----- RECORDS SUPPLIED -----

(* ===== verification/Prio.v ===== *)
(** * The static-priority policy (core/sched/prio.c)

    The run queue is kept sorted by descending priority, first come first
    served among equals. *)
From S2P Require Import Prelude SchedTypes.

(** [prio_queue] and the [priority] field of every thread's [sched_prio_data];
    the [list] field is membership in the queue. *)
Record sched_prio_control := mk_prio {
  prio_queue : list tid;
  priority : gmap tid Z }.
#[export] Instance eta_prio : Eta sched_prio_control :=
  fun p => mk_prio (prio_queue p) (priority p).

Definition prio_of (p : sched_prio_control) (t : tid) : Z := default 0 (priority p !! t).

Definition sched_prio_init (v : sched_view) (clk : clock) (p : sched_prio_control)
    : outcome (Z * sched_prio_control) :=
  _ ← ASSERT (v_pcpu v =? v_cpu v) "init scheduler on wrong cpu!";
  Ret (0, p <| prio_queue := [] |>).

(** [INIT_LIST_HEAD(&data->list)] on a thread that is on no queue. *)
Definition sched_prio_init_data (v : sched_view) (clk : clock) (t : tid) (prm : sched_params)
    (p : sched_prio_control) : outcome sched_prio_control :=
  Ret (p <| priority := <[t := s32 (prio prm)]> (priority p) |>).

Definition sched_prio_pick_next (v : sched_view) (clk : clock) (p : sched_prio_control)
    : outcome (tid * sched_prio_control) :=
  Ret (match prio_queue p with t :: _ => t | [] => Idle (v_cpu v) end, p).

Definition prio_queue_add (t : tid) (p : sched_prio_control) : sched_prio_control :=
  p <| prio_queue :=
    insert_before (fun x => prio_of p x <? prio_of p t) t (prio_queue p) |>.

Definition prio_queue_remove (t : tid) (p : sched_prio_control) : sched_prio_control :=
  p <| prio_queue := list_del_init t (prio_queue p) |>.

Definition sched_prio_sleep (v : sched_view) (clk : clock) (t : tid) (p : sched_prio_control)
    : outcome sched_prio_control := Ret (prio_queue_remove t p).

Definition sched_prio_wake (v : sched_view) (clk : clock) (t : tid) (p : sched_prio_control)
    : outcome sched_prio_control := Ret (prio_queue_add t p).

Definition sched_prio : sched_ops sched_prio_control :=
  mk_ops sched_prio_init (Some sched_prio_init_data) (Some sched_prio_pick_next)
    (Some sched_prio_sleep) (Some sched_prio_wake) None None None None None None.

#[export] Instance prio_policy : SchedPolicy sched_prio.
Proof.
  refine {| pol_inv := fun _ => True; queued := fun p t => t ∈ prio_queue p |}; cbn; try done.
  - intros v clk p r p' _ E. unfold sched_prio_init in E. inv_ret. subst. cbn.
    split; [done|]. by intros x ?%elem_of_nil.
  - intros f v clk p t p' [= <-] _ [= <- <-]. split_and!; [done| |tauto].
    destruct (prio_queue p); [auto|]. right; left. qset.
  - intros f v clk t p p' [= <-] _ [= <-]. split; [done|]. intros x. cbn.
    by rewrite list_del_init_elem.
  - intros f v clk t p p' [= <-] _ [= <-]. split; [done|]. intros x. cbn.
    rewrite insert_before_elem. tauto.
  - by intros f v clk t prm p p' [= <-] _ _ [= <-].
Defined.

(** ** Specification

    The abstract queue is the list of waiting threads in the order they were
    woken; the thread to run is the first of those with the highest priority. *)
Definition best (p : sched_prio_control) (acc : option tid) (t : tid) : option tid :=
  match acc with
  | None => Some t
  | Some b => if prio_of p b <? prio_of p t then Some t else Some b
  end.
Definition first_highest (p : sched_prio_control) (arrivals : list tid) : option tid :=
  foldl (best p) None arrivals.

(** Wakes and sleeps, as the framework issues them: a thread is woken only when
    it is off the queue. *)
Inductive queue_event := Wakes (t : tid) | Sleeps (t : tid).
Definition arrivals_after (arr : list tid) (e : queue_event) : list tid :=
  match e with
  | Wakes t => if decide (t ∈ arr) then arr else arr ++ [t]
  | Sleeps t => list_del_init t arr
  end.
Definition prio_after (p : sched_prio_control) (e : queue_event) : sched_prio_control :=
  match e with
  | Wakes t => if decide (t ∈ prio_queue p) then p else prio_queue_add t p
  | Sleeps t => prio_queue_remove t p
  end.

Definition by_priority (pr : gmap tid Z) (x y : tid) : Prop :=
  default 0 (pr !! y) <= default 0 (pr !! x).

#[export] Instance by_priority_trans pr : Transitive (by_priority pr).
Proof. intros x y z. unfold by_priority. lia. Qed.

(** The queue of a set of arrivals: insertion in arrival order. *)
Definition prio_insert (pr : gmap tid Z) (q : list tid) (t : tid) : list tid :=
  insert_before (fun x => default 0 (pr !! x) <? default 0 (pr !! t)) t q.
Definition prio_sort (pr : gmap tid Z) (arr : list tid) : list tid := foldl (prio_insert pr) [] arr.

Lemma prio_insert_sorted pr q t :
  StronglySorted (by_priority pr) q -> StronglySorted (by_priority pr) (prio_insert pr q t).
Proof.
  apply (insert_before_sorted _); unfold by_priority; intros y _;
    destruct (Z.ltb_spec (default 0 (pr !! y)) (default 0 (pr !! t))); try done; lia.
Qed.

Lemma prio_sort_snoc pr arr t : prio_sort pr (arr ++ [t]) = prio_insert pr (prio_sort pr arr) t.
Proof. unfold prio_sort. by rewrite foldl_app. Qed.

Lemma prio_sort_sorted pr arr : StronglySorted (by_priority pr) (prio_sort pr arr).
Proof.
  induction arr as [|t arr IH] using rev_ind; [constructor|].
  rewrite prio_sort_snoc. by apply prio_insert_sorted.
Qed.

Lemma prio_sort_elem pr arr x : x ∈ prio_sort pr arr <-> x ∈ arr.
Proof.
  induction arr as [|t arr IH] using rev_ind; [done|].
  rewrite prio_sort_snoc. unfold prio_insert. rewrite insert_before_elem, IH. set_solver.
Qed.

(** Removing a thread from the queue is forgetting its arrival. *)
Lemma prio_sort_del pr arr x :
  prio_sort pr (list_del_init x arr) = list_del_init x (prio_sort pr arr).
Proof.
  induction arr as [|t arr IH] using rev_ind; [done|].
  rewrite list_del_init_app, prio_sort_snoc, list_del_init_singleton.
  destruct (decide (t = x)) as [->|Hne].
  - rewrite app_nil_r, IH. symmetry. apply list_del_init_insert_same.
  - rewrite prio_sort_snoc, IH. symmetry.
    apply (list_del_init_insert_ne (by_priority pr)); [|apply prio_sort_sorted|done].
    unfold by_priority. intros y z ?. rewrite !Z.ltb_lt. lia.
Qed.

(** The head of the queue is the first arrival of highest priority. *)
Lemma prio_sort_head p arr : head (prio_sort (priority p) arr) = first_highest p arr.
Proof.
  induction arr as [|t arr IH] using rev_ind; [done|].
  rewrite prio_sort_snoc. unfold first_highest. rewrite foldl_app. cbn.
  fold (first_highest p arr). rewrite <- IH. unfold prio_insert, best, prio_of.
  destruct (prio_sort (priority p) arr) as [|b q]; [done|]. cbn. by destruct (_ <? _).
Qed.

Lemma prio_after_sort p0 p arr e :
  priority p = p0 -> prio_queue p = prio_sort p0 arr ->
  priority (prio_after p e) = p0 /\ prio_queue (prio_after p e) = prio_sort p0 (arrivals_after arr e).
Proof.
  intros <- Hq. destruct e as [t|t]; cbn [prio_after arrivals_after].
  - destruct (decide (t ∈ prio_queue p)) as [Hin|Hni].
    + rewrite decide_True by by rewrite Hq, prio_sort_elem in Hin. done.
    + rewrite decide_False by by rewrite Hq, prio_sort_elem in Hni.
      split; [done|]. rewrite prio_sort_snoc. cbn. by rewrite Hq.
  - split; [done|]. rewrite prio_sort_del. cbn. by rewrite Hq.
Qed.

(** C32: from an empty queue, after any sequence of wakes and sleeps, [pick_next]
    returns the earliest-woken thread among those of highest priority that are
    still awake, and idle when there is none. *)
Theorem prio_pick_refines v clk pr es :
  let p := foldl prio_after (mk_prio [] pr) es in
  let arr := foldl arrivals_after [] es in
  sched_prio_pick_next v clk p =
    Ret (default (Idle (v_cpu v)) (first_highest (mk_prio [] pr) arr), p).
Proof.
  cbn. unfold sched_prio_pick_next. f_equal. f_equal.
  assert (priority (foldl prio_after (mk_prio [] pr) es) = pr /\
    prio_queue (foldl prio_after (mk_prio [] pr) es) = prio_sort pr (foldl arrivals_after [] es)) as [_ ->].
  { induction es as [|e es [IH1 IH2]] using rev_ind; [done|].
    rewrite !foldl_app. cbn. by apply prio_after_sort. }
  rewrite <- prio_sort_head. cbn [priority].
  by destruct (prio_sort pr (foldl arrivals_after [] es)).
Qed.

-----
----- RECORDS SUPPLIED -----

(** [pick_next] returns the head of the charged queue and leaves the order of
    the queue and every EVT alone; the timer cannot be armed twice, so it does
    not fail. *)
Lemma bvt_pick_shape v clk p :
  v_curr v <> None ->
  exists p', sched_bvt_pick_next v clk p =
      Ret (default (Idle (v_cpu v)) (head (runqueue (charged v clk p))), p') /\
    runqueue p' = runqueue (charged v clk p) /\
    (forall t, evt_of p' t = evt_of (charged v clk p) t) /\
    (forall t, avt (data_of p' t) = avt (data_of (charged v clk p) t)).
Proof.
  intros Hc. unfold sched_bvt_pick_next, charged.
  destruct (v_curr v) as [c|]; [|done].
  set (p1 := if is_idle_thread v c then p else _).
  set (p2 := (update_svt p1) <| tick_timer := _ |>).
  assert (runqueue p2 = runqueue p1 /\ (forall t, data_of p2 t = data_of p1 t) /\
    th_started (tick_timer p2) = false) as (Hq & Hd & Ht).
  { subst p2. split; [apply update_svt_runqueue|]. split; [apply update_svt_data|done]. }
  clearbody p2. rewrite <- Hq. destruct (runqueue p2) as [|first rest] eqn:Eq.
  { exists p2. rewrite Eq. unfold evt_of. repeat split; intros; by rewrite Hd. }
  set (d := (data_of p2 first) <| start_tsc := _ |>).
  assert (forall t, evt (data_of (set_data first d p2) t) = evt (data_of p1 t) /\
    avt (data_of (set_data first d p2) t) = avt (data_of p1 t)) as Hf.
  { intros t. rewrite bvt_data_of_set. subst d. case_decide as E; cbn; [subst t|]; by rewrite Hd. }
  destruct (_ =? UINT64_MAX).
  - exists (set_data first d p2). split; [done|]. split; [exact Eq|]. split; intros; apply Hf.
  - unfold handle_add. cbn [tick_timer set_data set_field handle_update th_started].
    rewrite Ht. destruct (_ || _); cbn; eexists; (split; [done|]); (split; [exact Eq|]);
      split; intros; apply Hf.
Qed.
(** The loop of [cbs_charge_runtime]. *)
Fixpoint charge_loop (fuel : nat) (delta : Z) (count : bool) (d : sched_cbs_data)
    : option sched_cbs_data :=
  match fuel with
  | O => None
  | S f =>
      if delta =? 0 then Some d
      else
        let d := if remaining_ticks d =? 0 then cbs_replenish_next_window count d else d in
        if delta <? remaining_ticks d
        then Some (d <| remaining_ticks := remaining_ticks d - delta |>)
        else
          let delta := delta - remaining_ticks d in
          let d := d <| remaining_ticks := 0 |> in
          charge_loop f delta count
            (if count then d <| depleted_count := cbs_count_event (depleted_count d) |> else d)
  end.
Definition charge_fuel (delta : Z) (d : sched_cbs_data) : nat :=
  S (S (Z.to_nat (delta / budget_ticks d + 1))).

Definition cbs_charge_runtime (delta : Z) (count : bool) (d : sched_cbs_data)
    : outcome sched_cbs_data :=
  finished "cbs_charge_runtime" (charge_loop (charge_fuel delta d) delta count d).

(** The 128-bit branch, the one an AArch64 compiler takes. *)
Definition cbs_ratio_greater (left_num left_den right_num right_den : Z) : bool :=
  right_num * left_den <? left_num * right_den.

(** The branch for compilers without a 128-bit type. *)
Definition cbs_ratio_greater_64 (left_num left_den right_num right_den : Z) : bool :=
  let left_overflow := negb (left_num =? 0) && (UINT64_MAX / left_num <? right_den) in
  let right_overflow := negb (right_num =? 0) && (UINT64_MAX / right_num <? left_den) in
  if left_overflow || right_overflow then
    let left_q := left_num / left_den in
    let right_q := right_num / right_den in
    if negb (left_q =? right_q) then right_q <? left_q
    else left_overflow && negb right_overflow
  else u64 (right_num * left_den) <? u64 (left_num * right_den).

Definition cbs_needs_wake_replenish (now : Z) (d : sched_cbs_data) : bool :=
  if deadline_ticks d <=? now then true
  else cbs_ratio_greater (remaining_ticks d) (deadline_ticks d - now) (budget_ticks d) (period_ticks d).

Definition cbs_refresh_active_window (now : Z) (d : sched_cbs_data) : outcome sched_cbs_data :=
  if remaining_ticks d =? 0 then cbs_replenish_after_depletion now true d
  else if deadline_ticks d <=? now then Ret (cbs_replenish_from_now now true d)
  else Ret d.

-----
----- RECORDS SUPPLIED -----

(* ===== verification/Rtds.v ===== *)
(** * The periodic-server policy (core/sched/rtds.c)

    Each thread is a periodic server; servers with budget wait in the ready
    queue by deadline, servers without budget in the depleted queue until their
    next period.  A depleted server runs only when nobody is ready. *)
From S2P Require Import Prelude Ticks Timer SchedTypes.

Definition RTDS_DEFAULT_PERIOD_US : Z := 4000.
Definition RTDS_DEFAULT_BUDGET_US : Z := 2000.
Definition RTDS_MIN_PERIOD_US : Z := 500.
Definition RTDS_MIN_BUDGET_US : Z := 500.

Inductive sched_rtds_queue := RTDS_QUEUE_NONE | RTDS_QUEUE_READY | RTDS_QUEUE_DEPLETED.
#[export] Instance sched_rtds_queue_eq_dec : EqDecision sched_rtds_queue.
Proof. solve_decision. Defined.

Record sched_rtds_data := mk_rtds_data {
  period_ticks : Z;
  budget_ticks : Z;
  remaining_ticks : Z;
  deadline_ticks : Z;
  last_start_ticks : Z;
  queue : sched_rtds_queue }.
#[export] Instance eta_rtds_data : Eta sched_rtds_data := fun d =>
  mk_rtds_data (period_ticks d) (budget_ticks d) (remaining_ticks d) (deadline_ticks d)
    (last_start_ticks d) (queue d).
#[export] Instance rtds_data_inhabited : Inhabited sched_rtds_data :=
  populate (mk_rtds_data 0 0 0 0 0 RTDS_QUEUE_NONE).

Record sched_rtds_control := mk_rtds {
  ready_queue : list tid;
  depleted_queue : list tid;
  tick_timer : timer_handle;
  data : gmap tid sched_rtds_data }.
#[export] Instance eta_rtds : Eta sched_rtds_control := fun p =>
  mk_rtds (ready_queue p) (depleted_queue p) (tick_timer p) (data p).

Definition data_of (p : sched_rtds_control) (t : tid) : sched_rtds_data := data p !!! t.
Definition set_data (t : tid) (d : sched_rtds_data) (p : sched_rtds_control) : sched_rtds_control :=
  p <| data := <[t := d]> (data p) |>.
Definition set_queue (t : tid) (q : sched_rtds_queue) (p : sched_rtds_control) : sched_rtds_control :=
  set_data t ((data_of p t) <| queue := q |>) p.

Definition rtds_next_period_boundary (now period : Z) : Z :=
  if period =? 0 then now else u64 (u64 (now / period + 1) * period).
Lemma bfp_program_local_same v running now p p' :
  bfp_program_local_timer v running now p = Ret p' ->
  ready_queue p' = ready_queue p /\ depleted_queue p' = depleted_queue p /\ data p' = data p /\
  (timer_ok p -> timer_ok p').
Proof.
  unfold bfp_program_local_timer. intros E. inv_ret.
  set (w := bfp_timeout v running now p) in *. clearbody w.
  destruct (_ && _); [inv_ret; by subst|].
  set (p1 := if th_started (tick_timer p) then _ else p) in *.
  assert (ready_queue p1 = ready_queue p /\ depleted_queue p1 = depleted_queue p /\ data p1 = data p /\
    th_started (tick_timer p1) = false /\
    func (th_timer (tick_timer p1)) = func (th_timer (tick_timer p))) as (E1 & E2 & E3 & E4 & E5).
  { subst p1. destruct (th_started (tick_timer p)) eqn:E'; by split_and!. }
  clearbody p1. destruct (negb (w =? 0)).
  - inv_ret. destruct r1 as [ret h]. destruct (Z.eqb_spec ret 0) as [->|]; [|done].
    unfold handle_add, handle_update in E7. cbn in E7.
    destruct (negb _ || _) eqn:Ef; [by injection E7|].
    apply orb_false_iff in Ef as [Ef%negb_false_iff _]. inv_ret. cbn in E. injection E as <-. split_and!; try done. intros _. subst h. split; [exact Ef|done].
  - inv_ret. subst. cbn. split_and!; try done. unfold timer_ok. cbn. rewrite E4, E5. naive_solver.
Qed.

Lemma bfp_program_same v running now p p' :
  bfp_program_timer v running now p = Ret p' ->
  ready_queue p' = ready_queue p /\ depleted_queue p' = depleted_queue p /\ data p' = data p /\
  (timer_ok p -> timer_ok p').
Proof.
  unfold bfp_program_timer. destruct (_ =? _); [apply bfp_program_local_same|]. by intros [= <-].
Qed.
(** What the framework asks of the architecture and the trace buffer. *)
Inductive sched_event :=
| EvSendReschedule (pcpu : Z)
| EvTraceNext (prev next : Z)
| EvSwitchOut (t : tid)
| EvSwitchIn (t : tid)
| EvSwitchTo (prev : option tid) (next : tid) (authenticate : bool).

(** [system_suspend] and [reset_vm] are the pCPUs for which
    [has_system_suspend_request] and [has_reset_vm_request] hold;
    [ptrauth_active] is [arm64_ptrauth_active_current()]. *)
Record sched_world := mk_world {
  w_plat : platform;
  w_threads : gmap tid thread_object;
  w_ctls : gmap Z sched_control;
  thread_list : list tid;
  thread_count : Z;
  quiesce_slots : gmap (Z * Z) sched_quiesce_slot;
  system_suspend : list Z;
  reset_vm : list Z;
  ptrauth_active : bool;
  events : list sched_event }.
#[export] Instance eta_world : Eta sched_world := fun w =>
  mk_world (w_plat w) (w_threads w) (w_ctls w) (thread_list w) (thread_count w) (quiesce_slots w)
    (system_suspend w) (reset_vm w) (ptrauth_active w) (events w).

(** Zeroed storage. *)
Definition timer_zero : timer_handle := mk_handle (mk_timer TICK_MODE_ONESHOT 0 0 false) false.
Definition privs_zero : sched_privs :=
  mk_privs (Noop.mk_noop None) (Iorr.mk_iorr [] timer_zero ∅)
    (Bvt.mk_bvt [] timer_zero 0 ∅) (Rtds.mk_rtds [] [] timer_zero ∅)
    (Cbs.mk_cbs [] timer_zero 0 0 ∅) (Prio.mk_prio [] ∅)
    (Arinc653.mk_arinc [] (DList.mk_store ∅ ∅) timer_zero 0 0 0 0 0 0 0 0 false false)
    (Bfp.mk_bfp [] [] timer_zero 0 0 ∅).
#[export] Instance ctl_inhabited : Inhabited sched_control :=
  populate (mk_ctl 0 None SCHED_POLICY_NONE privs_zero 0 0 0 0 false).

-----

Which lines of the data include the string "apply"? Copy each of them.

EXERCISE ANSWER:
  apply (insert_before_sorted _); unfold by_priority; intros y _;
  rewrite prio_sort_snoc. by apply prio_insert_sorted.
  - rewrite app_nil_r, IH. symmetry. apply list_del_init_insert_same.
    apply (list_del_init_insert_ne (by_priority pr)); [|apply prio_sort_sorted|done].
    rewrite !foldl_app. cbn. by apply prio_after_sort. }
  { subst p2. split; [apply update_svt_runqueue|]. split; [apply update_svt_data|done]. }
  - exists (set_data first d p2). split; [done|]. split; [exact Eq|]. split; intros; apply Hf.
      split; intros; apply Hf.
    apply orb_false_iff in Ef as [Ef%negb_false_iff _]. inv_ret. cbn in E. injection E as <-. split_and!; try done. intros _. subst h. split; [exact Ef|done].
  unfold bfp_program_timer. destruct (_ =? _); [apply bfp_program_local_same|]. by intros [= <-].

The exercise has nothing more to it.